[Dataset entries]
(** Within a command no two flags and no two subcommands share a name or an alias,
    and a flag of the root reaches every command, as it is or declared again; each flag
    declared anywhere is read with its own type and each read is of a flag that is
    declared, the configuration being made of these reads; and the environment gives a
    flag its [SYVER_] variable, or the [GOSS_] one when that is unset or empty. *)
Theorem flags_consistent Lookup `{!ChainLaws Lookup} :
  (∀ lineage cmd, (lineage, cmd) ∈ commands_under [] tree →
     NoDup (concat (flag_Names <$> cmd_Flags cmd)) ∧
     NoDup (concat ((λ c, cmd_Name c :: cmd_Aliases c) <$> cmd_Commands cmd)) ∧
     (∀ own above, lineage = own :: above → inherited_reach [own] above = true)) ∧
  (∀ f, f ∈ declared tree → (f_Name f, f_Kind f) ∈ reads ∨ f_Name f = "use-alpha") ∧
  (∀ n k, (n, k) ∈ reads → ∃ f, f ∈ declared tree ∧ f_Name f = n ∧ f_Kind f = k) ∧
  (∀ c c', Forall (same_read c c') reads → logLevelFromCLI c = logLevelFromCLI c' →
     newRuntimeConfigFromCLI exists_file c = newRuntimeConfigFromCLI exists_file c') ∧
  (∀ f, f ∈ declared tree → f_Sources f = [] ∨
     ∃ x, f_Sources f = ["SYVER_" +:+ x; "GOSS_" +:+ x] ∧
       ∀ env, Lookup (env_Lookup env) (nonEmptyEnvVars (f_Sources f)) =
         match set_in env ("SYVER_" +:+ x) with Some v => Some v | None => set_in env ("GOSS_" +:+ x) end).
Proof.
  destruct tree_checked as (H1 & H2 & H3 & H4).
  rewrite !forallb_elem_of in *.
  assert (Hk : ∀ f, f ∈ declared tree → (f_Name f, f_Kind f) ∈ reads ∨ f_Name f = "use-alpha").
  { intros f Hf. specialize (H3 f Hf). by bool_to_prop. }
  split_and!; [|done| |by apply config_reads|].
  - intros lineage cmd Hc. specialize (H1 _ Hc). unfold command_ok in H1. bool_to_prop. cbn [fst snd] in *.
    split_and!; [done..|]. by intros own above ->.
  - intros n k Hr. specialize (H4 _ Hr). bool_to_prop. cbn [fst] in H4.
    apply list_elem_of_fmap in H4 as (f & -> & Hf). exists f. split; [done|]. split; [done|].
    destruct (Hk f Hf) as [Hin|Hin]; [|by rewrite Hin in Hr; revert Hr; vm_compute; set_solver].
    assert (Hn : NoDup (reads.*1)) by (apply (bool_decide_unpack _); vm_compute; exact I).
    assert ((f_Name f, f_Kind f) = (f_Name f, k)) as [= E]; [|done].
    by apply (NoDup_fmap_eq fst reads).
  - intros f Hf. specialize (H2 f Hf). unfold env_pair in H2.
    destruct (f_Sources f) as [|a [|b [|]]]; [by left|done| |done]. right.
    bool_to_prop. destruct H2 as [Ha Hb]. exists (str_drop 6 a). rewrite <-Ha, <-Hb. split; [done|].
    intros env. rewrite (nonEmptyEnvVars_first Lookup). cbn. by destruct (set_in env a), (set_in env b).
Qed.

(** ** [syver add <type>] *)

Local Notation ds := (all_descriptors is_error).

(** Every type that can be added is in the order of the listing. *)
Lemma order_complete d : d ∈ ds → is_Some (d_AppendSys d) ↔ d_Key d ∈ addSubcommandOrder.
Proof.
  intros Hd. rewrite <-(bool_decide_eq_true (is_Some _)), <-(bool_decide_eq_true (_ ∈ _)).
  cut (bool_decide (is_Some (d_AppendSys d)) = bool_decide (d_Key d ∈ addSubcommandOrder)); [by intros ->|].
  revert d Hd.
  assert (Hb : forallb (λ d, Bool.eqb (bool_decide (is_Some (d_AppendSys d)))
    (bool_decide (d_Key d ∈ addSubcommandOrder))) ds = true) by (vm_compute; reflexivity).
  rewrite forallb_elem_of in Hb. intros d Hd. by apply Bool.eqb_prop, Hb.
Qed.

Lemma order_known k : k ∈ addSubcommandOrder → ∃ d, d ∈ ds ∧ k = d_Key d ∧ is_Some (addSubcommandUsage !! k).
Proof.
  intros Hk. assert (Hd : k ∈ d_Key <$> ds ∧ is_Some (addSubcommandUsage !! k)).
  { revert k Hk. apply Forall_forall. apply (bool_decide_unpack _). vm_compute. exact I. }
  destruct Hd as [(d & -> & Hd)%list_elem_of_fmap Hu]. eauto.
Qed.

(** The subcommand of a type. *)
Definition subcommand_of (d : Descriptor) : command :=
  MkCommand (if String.eqb (d_CLIName d) "" then d_Key d else d_CLIName d) (d_CLIAliases d)
    (default "" (addSubcommandUsage !! d_Key d)) (of_cli_flag <$> d_CLIFlags d)
    (Some (add_action exists_file goos (d_Name d))) [].

Lemma subcommand_texts d : d ∈ ds → is_Some (d_AppendSys d) →
  cmd_Name (subcommand_of d) = (if bool_decide (d_Key d = "gossfile") then "syver" else d_Key d) ∧
  cmd_Usage (subcommand_of d) ≠ "".
Proof.
  assert (Hb : forallb (λ d, bool_decide (is_Some (d_AppendSys d) →
    (if String.eqb (d_CLIName d) "" then d_Key d else d_CLIName d)
      = (if bool_decide (d_Key d = "gossfile") then "syver" else d_Key d) ∧
    default "" (addSubcommandUsage !! d_Key d) ≠ "")) ds = true) by (vm_compute; reflexivity).
  rewrite forallb_elem_of in Hb. intros Hd. specialize (Hb d Hd). by bool_to_prop.
Qed.

Lemma add_subcommand_of d : d ∈ ds →
  add_subcommand exists_file goos (boot_registry is_error) (d_Key d) =
  if bool_decide (is_Some (d_AppendSys d)) then Some (subcommand_of d) else None.
Proof.
  intros Hd. unfold add_subcommand, DescriptorByKey.
  by rewrite (proj2 (boot_lookup is_error (d_Key d) d)) by (split; [done|constructor]).
Qed.
Definition holds (h : host) (packageManager : string) (r : SpecResource) : Prop :=
  match r with
  | RAddr r =>
    let r := Addr_prepare r in
    ∀ b, Addr_Reachable r = VBool b → ∃ local network address,
      splitAddress (normalizeAddress (Addr_GetAddress r)) = (network, address) ∧
      (b = true ↔ h_dial h local (milliseconds (TimeOutMilliSeconds (Addr_config r))) network address = None)
  | RCommand r =>
    let r := Command_prepared r in
    says (Command_ExitStatus r) (ended_with (command_run (h_goos h) (h_shell h) (Command_GetExec r)
        (TimeOutMilliSeconds (Command_config r))))
  | RDNS r =>
    let r := DNS_prepare r in
    let c := DNS_config r in
    ∀ b, DNS_Resolvable r = VBool b → ∃ attempt budget,
      match outcome_of (h_resolve h (DNS_GetResolve r) c) (NewDefDNS (DNS_GetResolve r) c) attempt budget with
      | Ok addrs => b = bool_decide (addrs ≠ [])
      | Err e => b = false ∧ dn_notfound e = true
      end
  | RFile r =>
    (∀ b, File_Exists r = VBool b → there h (File_GetPath r) b) ∧
    (File_Exists r = VBool true →
      (∀ s, File_Mode r = VStr s → has_info h (File_GetPath r) (λ fi, mode_string fi = s)) ∧
      (numeric (File_Size r) = true → has_info h (File_GetPath r) (λ fi, is_number (File_Size r) (fi_Size fi))) ∧
      (∀ s, File_Filetype r = VStr s → has_info h (File_GetPath r) (λ fi, filetype_of fi = s)) ∧
      (∀ s, File_LinkedTo r = VStr s → ∃ p, resolves h (File_GetPath r) p ∧ h_Readlink h p = Ok s) ∧
      has_digest h (File_GetPath r) md5Hash (File_Md5 r) ∧
      has_digest h (File_GetPath r) sha256Hash (File_Sha256 r) ∧
      has_digest h (File_GetPath r) sha512Hash (File_Sha512 r))
  | RGroup r =>
    (∀ b, Group_Exists r = VBool b → account (h_goos h) (h_LookupGroup h (Group_GetGroupname r)) b) ∧
    (Group_Exists r = VBool true → ∃ g, h_LookupGroup h (Group_GetGroupname r) = inr g ∧
      says (Group_GID r) (λ n, Atoi (og_Gid g) = Ok n))
  | RUser r =>
    (∀ b, User_Exists r = VBool b → account (h_goos h) (h_Lookup h (User_GetUsername r)) b) ∧
    (User_Exists r = VBool true → ∃ u, h_Lookup h (User_GetUsername r) = inr u ∧
      says (User_UID r) (λ n, Atoi (ou_Uid u) = Ok n) ∧ says (User_GID r) (λ n, Atoi (ou_Gid u) = Ok n) ∧
      ∀ s, User_Home r = VStr s → ou_HomeDir u = s)
  | RHTTP r =>
    let r := HTTP_prepare r in
    numeric (HTTP_Status r) = true → ∃ client req resp,
      prepared (h_url_Parse h) (h_ReadFile h) (h_AppendCertsFromPEM h) (h_LoadX509KeyPair h) (h_NewRequest h)
        (NewDefHTTP (h_Version h) (HTTP_getURL r) (HTTP_config r)) = Ok (client, req) ∧
      h_Do h [] client req = Ok resp ∧ is_number (HTTP_Status r) (rs_StatusCode resp)
  | RInterface r =>
    ∀ b, Interface_Exists r = VBool b →
      if b then ∃ i, h_InterfaceByName h (Interface_GetName r) = Ok i ∧
        (numeric (Interface_MTU r) = true → is_number (Interface_MTU r) (if_MTU i))
      else ∃ e, h_InterfaceByName h (Interface_GetName r) = Err e ∧ contains e "no such network interface" = true
  | RKernelParam r =>
    ∀ s, KernelParam_Value r = VStr s → ∃ data,
      h_ReadFile h (kernel_param_path (KernelParam_GetName r)) = Ok data ∧ trim_space data = s
  | RMount r =>
    let r := Mount_prepare r in
    ∀ b, Mount_Exists r = VBool b →
      b = true ∧ ∃ info infos, h_GetMounts h (Mount_GetMountPoint r) = Mounts (Ok (info :: infos)) ∧
        (∀ s, Mount_Source r = VStr s → mi_Source info = s) ∧
        (∀ s, Mount_Filesystem r = VStr s → mi_FSType info = s)
  | RPackage r =>
    let m := detectPackage h packageManager in
    ∀ b, Package_Installed r = VBool b →
      let x := h_exec h (manager_argv m (Package_GetName r)) in
      x_ctx_Err x = None ∧
      (b = true ↔ succeeded x ∧ ∃ v vs, reported m (Package_GetName r) (cmd_Stdout (Run x)) = Some (v :: vs))
  | RPort r =>
    ∀ b, Port_Listening r = VBool b → ∃ network addr prefix,
      splitPort (Port_GetPort r) = (network, addr) ∧ portNetworks !! network = Some prefix ∧
      (b = true ↔ ∃ conn, conn ∈ (h_connections h (table_kind prefix).1).1 ∧ bound prefix addr conn)
  | RProcess r =>
    ∀ b, Process_Running r = VBool b →
      match h_processes h with
      | Ok procs => b = true ↔ ∃ p, p ∈ procs ∧ pr_Name p = Ok (Process_GetComm r)
      | Err _ => b = false
      end
  | RRegistry r => ∀ b, Resources.Registry_Exists r ≠ VBool b
  | RService r =>
    Service_Running r = VBool true →
    let '(first, others) := status_programs (host_service h) (Service_GetName r) in
    Exists (λ argv, succeeded (h_exec h argv)) (first :: others)
  | RMatching _ | RSyverfile _ => True
  end.
Ltac v_checks :=
  repeat match goal with
  | |- V_post (mret _) _ => intros ?; cbn
  | |- V_post (if_set_warn _ _ _ _ _ ≫= _) _ =>
    apply (V_post_bind _ _ checks); [apply checks_if_set_warn|intros ? ?]
  | |- V_post ((if isSet _ then deprecateAtoI _ _ ≫= _ else _) ≫= _) _ =>
    apply (V_post_bind _ _ checks); [|intros ? ?]
  | |- V_post ((if _ then warn _ _ else _) ≫= _) _ =>
    apply (V_post_bind _ _ (λ _, True)); [apply V_post_any|intros ? _]
  | |- V_post (((if _ then warn _ _ else _) ≫= _) ≫= _) _ =>
    apply (V_post_bind _ _ (λ _, True)); [apply V_post_any|intros ? _]
  | |- V_post (call_accessor _ _ ≫= _) _ =>
    apply (V_post_bind _ _ (λ _, True)); [apply V_post_any|intros ? _]
  | |- V_post (if ?b then _ else _) _ => destruct b
  | |- V_post (deprecateAtoI _ _ ≫= _) _ =>
    apply (V_post_bind _ _ (λ _, True)); [apply V_post_any|intros ? _]
  | |- checks (if_set _ _ _) => apply checks_if_set
  | |- checks (_ ++ [_]) => apply checks_app
  | |- checks [] => constructor
  | |- checks (_ :: _) => constructor
  | |- Forall is_check _ => constructor
  | |- is_check _ => apply is_check_check
  | |- _ => assumption
  end.

Lemma Validate_checks sys r : V_post (spec_Validate tm sys r) (λ x, checks x.2).
Proof.
  destruct r as [r|r|r|r|r|r|r|r|r|r|r|r|r|r|r|r|r]; cbn [spec_Validate];
    unfold Addr_Validate, Command_Validate, Command_prepare, DNS_Validate, File_Validate,
      Group_Validate, HTTP_Validate, Interface_Validate, KernelParam_Validate, Mount_Validate,
      Package_Validate, Port_Validate, Process_Validate, Registry_Validate, Service_Validate,
      User_Validate, Matching_Validate, Syverfile_Validate; cbv zeta;
    first [ apply (V_post_bind _ _ checks); [v_checks|by intros ? ? ?]
          | apply (V_post_bind _ _ (λ x, checks x.2)); [v_checks|by intros [? ?] ? ?] ].
Qed.
End Prepared.

(** ** What exit status 0 says *)

Section Zero.
Context `{Ext} `{OutExt}.

(** The results of an entry whose group holds no failure. *)
Lemma group_passes tm sys r g t0 t1 :
  c_Skip (spec_common r) = false → g = ValidateSafe (as_resource tm sys r) t0 t1 →
  Forall (λ t, Result t ≠ FAIL) g →
  ∃ results, Results.Validate (as_resource tm sys r) false = Returned results ∧
    Forall (λ t, Result t = if Skipped t then SKIP else SUCCESS) results.
Proof.
  intros Hs -> Hg. unfold ValidateSafe in Hg.
  change (Skip (as_resource tm sys r)) with (c_Skip (spec_common r)) in Hg. rewrite Hs in Hg.
  destruct (Results.Validate (as_resource tm sys r) false) as [results|rec] eqn:E.
  - exists results. split; [done|]. cbn in E.
    pose proof (Validate_checks tm sys (spec_with_skip false r) (WarnState ∅ [])) as Hc.
    destruct (spec_Validate tm sys (spec_with_skip false r) (WarnState ∅ [])).1 as [[r' l]|]; [|done].
    injection E as ->. cbn in Hc. pose proof (annotateSkipReasons_annotated (as_resource tm sys r) results) as Ha.
    apply Forall_lookup. intros i t Hi. destruct (Forall2_lookup_l _ _ _ _ _ Ha Hi) as (t' & Hi' & Ht).
    apply checks_verdict with tm; [by eapply Forall_lookup in Hc|].
    rewrite Forall_lookup in Hg. specialize (Hg i t' Hi').
    destruct Ht as [->|(_ & _ & reason & ->)]; done.
  - unfold panicResults in Hg. destruct (read_title_meta _). by apply Forall_cons in Hg as [? _].
Qed.

Lemma any_failed_false groups g : any_failed groups = false → g ∈ groups → Forall (λ t, Result t ≠ FAIL) g.
Proof.
  intros Hf Hg. apply Forall_forall. intros t Ht Hr. apply not_true_iff_false in Hf. apply Hf.
  apply existsb_elem_of. exists t. split; [by apply list_elem_of_In, in_concat; exists g; split; apply list_elem_of_In|].
  unfold is_fail. by apply bool_decide_eq_true.
Qed.

(** The first check of a type that has one to decide. *)
Lemma mandatory_first tm sys r results :
  promotes r = true → c_Skip (spec_common r) = false →
  Results.Validate (as_resource tm sys r) false = Returned results →
  Forall (λ t, Result t = if Skipped t then SKIP else SUCCESS) results →
  ∃ first rest, results = first :: rest ∧ mandatory r = Some (Property first) ∧ Result first = SUCCESS.
Proof.
  intros Hp Hs Hv Hr. cbn in Hv. rewrite <-Hs, spec_with_skip_same in Hv.
  pose proof (promoting_shape tm sys r Hp (WarnState ∅ [])) as Hf.
  destruct (spec_Validate tm sys r (WarnState ∅ [])).1 as [[r' l]|]; [|done]. injection Hv as ->.
  cbn in Hf. destruct Hf as (first & Hm & _ & Hsk & rest & -> & _). exists first, rest. split; [done|]. split; [done|].
  apply Forall_cons in Hr as [-> _]. by rewrite Hsk, Hs.
Qed.

(** An entry that stands on its own, in a spec as it was loaded: the run decides on it. *)
Definition plain (skipList : list string) (r : SpecResource) : Prop :=
  disabled skipList r = false ∧ c_Skip (spec_common r) = false ∧
  dm_DependsOn (c_DiscoveryMeta (spec_common r)) = [].
(* ===== verification/Truth.v ===== *)
(** * What a green answer says of the host

    The development put together: the spec a run loads ([Program], [Config]), the runs
    of the checks ([Scheduler], [Pool]), the checks of an entry ([Resources],
    [Attributes]), the accessors behind them ([Host]) and the two ways a verdict leaves
    the program ([Validate] and [Serve]).  What they promise together is what a user
    relies on: when [syver validate] exits with [0], or the health endpoint answers 200,
    what the spec says is so. *)

From S2P Require Import Prelude GoStrings Options Values Results Resources Pool Scheduler Outputs Validate Config Discovery Serve Construct Descriptors Add Roundtrip Attributes Packages Accounts Files Network Processes Lookup Http Host Program.
From stdpp Require Import options.

#[local] Set Default Proof Using "Type*".

Section Truth.
Context `{Ext} `{OutExt} `{!GomegaSound}.

(** An entry that passed on a system made on a host says what is so on it. *)
Lemma passed_holds h pm tm sys r results :
  h_goos h ≠ "windows" → answers h pm sys → c_Skip (spec_common r) = false →
  passed tm sys r results → Host.holds h pm r.
Proof using Type*.
  intros Hw Ha Hs [Hv Hr]. eapply told_holds; [done..|]. by eapply passed_told.
Qed.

**Work request**
Every line above from the line with "(∀ s, Mount_Source" to the line with "x_ctx_Err x = None ∧", inclusive, must be returned exactly; no other line belongs in the reply.

**Answer space**
        (∀ s, Mount_Source r = VStr s → mi_Source info = s) ∧
        (∀ s, Mount_Filesystem r = VStr s → mi_FSType info = s)
  | RPackage r =>
    let m := detectPackage h packageManager in
    ∀ b, Package_Installed r = VBool b →
      let x := h_exec h (manager_argv m (Package_GetName r)) in
      x_ctx_Err x = None ∧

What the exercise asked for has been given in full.